Ontoz structures coordination at the platform level. Every actor, human, AI agent, or business rule, works through a purpose-built interface orchestrated across roles, activities, and entities. Work does not fall through the gaps between systems. Handoffs are events in the platform, not emails. SLA clocks start when the handoff happens, not when someone notices the email. The system always knows whose turn it is and what they are waiting on.
This is what role-centric design means in practice: the platform organises work around the people doing it, not around an abstract process sequence that nobody actually follows.
Control
The third failure mode is control, or the absence of it. Audit trails that exist but cannot be queried. Monitoring that is sampled rather than complete. AI agents that operate in a separate governance model from human workers, so the same action has different audit properties depending on who or what took it.
On Ontoz, every action by any actor dispatches a typed event at the moment it occurs. The event carries who acted, on what, when, what changed, and if an AI recommendation was involved, what was recommended versus what was done. This is not a logging layer added after the fact. The event is the mechanism. There is no execution path where an action occurs without a record.

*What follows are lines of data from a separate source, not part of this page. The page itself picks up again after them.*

(** * OAuth 1.0a request signing of the NetSuite downloader

    A shallow embedding of [src/scripts/netsuite-downloader.js]
    (class [NetSuiteDownloader]: [validateConfig], [generateOAuthHeader],
    [encodeRFC3986]) together with the JavaScript built-ins these methods
    call, followed by the properties the specification states about them.

    JavaScript strings are sequences of UTF-16 code units; they are
    modelled as lists of [N].  Exceptions are modelled by the [result]
    type.  The clock, the random source and the URL parser are inputs. *)

From Stdlib Require Import String Ascii.
From Stdlib Require Import NArith ZArith List Bool Lia.
From Stdlib Require Import Sorting.Permutation.
From Stdlib Require Strings.Byte.
Import ListNotations.

Local Open Scope N_scope.

(* ================================================================== *)
(** ** JavaScript strings, values and exceptions *)

(** A JavaScript string: the list of its UTF-16 code units. *)
Definition jsstring := list N.

(** String literal of the source, as code units (ASCII literals only). *)
Definition js (s : string) : jsstring :=
  map N_of_ascii (list_ascii_of_string s).

(** A well-formed string only holds 16-bit code units. *)
Definition wf_string (s : jsstring) : bool := forallb (fun c => c <? 65536) s.

(** Exceptions raised by the modelled code. *)
Inductive exn : Type :=
| URIError                  (* thrown by encodeURIComponent *)
| Error (msg : jsstring).   (* [throw new Error(msg)] *)

Inductive result (A : Type) : Type :=
| Ok (a : A)
| Throw (e : exn).
Arguments Ok {A} a.
Arguments Throw {A} e.

Definition bind {A B} (c : result A) (k : A -> result B) : result B :=
  match c with
  | Ok a => k a
  | Throw e => Throw e
  end.

Notation "x <- c ;; k" := (bind c (fun x => k))
  (at level 61, c at next level, right associativity).

(** [xs.map(f)] where the callback may throw: stops at the first throw. *)
Fixpoint mapM {A B} (f : A -> result B) (xs : list A) : result (list B) :=
  match xs with
  | [] => Ok []
  | x :: xs' => y <- f x ;; ys <- mapM f xs' ;; Ok (y :: ys)
  end.

(** The JavaScript values that occur in the signer: [undefined] (a missing
    configuration entry), strings, and integral Numbers (the timestamp).
    [JNumber n] stands for the Number whose mathematical value is [n]; the
    model of [ToString] below is the plain decimal form, which is what
    JavaScript prints for integral Numbers below 10^21 in magnitude. *)
Inductive jsval : Type :=
| JUndefined
| JString (s : jsstring)
| JNumber (n : Z).

(** [ToBoolean]: [undefined], the empty string and [0] are falsy. *)
Definition ToBoolean (v : jsval) : bool :=
  match v with
  | JUndefined => false
  | JString s => match s with [] => false | _ => true end
  | JNumber n => negb (n =? 0)%Z
  end.

(** Digit of [Number.prototype.toString(radix)]: 0-9 then a-z. *)
Definition digitChar (d : N) : N := if d <? 10 then 48 + d else 87 + d.

Fixpoint toRadix (fuel : nat) (radix n : N) (acc : jsstring) : jsstring :=
  match fuel with
  | O => acc
  | S fuel' =>
      let acc' := digitChar (n mod radix) :: acc in
      if n / radix =? 0 then acc' else toRadix fuel' radix (n / radix) acc'
  end.

(** [n.toString(radix)] for a non-negative integer [n] and [2 <= radix]:
    the digits most significant first, lower case.  One more step than
    [n] has bits is always enough. *)
Definition Number_toString (radix n : N) : jsstring :=
  toRadix (S (N.to_nat (N.log2 n))) radix n [].

(** [ToString] of an integral Number. *)
Definition Number_ToString (n : Z) : jsstring :=
  if (n <? 0)%Z then js "-" ++ Number_toString 10 (Z.to_N (- n))
  else Number_toString 10 (Z.to_N n).

Definition ToString (v : jsval) : jsstring :=
  match v with
  | JUndefined => js "undefined"
  | JString s => s
  | JNumber n => Number_ToString n
  end.

(** [String.prototype.toUpperCase] on the ASCII letters.  The source only
    applies it to the output of [toString(16)], which is ASCII. *)
Definition toUpperCase (s : jsstring) : jsstring :=
  map (fun c => if (97 <=? c) && (c <=? 122) then c - 32 else c) s.

(** [StringPad(s, 2, "0", start)]. *)
Definition StringPad2 (s : jsstring) : jsstring :=
  match s with
  | [] => js "00"
  | [d] => [48; d]
  | _ => s
  end.

(** Membership of a code unit in a set of characters given as a string. *)
Definition char_in (set : jsstring) (c : N) : bool := existsb (N.eqb c) set.

(** [xs.join(sep)]. *)
Fixpoint join (sep : jsstring) (xs : list jsstring) : jsstring :=
  match xs with
  | [] => []
  | [x] => x
  | x :: xs' => x ++ sep ++ join sep xs'
  end.

(* ================================================================== *)
(** ** UTF-16 and UTF-8 *)

Definition isLeadingSurrogate (c : N) : bool := (0xD800 <=? c) && (c <=? 0xDBFF).
Definition isTrailingSurrogate (c : N) : bool := (0xDC00 <=? c) && (c <=? 0xDFFF).

(** [UTF16SurrogatePairToCodePoint]. *)
Definition UTF16SurrogatePairToCodePoint (lead trail : N) : N :=
  (lead - 0xD800) * 0x400 + (trail - 0xDC00) + 0x10000.

(** The UTF-8 transformation of a code point into octets. *)
Definition utf8_octets (cp : N) : list N :=
  if cp <? 0x80 then [cp]
  else if cp <? 0x800 then
    [N.lor 0xC0 (N.shiftr cp 6); N.lor 0x80 (N.land cp 0x3F)]
  else if cp <? 0x10000 then
    [N.lor 0xE0 (N.shiftr cp 12);
     N.lor 0x80 (N.land (N.shiftr cp 6) 0x3F);
     N.lor 0x80 (N.land cp 0x3F)]
  else
    [N.lor 0xF0 (N.shiftr cp 18);
     N.lor 0x80 (N.land (N.shiftr cp 12) 0x3F);
     N.lor 0x80 (N.land (N.shiftr cp 6) 0x3F);
     N.lor 0x80 (N.land cp 0x3F)].

(* ================================================================== *)
(** ** [encodeURIComponent] and [encodeRFC3986] *)

(** The grammar of ECMAScript: uriAlpha, DecimalDigit, uriMark. *)
Definition uriAlpha : jsstring :=
  js "abcdefghijklmnopqrstuvwxyzABCDEFGHIJKLMNOPQRSTUVWXYZ".
Definition DecimalDigit : jsstring := js "0123456789".
Definition uriMark : jsstring := js "-_.!~*'()".

(** The characters [encodeURIComponent] leaves alone. *)
Definition uriUnescaped (c : N) : bool :=
  char_in uriAlpha c || char_in DecimalDigit c || char_in uriMark c.

(** One octet of the abstract operation Encode: ["%"] followed by the octet
    as an upper-case hexadecimal number padded to two digits. *)
Definition encodeOctet (octet : N) : jsstring :=
  js "%" ++ StringPad2 (toUpperCase (Number_toString 16 octet)).

(** The abstract operation Encode of ECMAScript, on the unescaped set of
    [encodeURIComponent]: a code unit of the set is copied; otherwise the
    code point at that position is read (CodePointAt), an unpaired
    surrogate throws URIError, and the octets of the code point are
    appended in escaped form. *)
Fixpoint Encode (unescaped : N -> bool) (s : jsstring) : result jsstring :=
  match s with
  | [] => Ok []
  | c :: rest =>
      if unescaped c then
        r <- Encode unescaped rest ;; Ok (c :: r)
      else if isLeadingSurrogate c then
        match rest with
        | [] => Throw URIError
        | d :: rest' =>
            if isTrailingSurrogate d then
              r <- Encode unescaped rest' ;;
              Ok (flat_map encodeOctet
                    (utf8_octets (UTF16SurrogatePairToCodePoint c d)) ++ r)
            else Throw URIError
        end
      else if isTrailingSurrogate c then Throw URIError
      else
        r <- Encode unescaped rest ;;
        Ok (flat_map encodeOctet (utf8_octets c) ++ r)
  end.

Monitoring is 100 percent, not sampled. Policies are expressed as executable code, not as documentation that might or might not be followed. AI agents operate under the same governance model as human workers: same permission boundaries, same audit trail, same escalation paths. The control infrastructure does not need to know whether the actor is human or machine.
Why All Three Together
The reason these three pillars are designed as a unit rather than as separate features is that they are mutually dependent.
Context without coordination means every agent knows everything but work still stalls. Coordination without control means handoffs happen but you cannot prove what happened in each one. Control without context means you have a complete audit trail of actions taken on data whose meaning you have to reconstruct after the fact.
When all three are present and designed to work together, the result is enterprise AI that is not just capable but trustworthy. The system describes itself. The audit is automatic. The governance is not a separate project.
That is the Ontoz design: context, coordination, and control as foundational properties of the platform, not features added on top.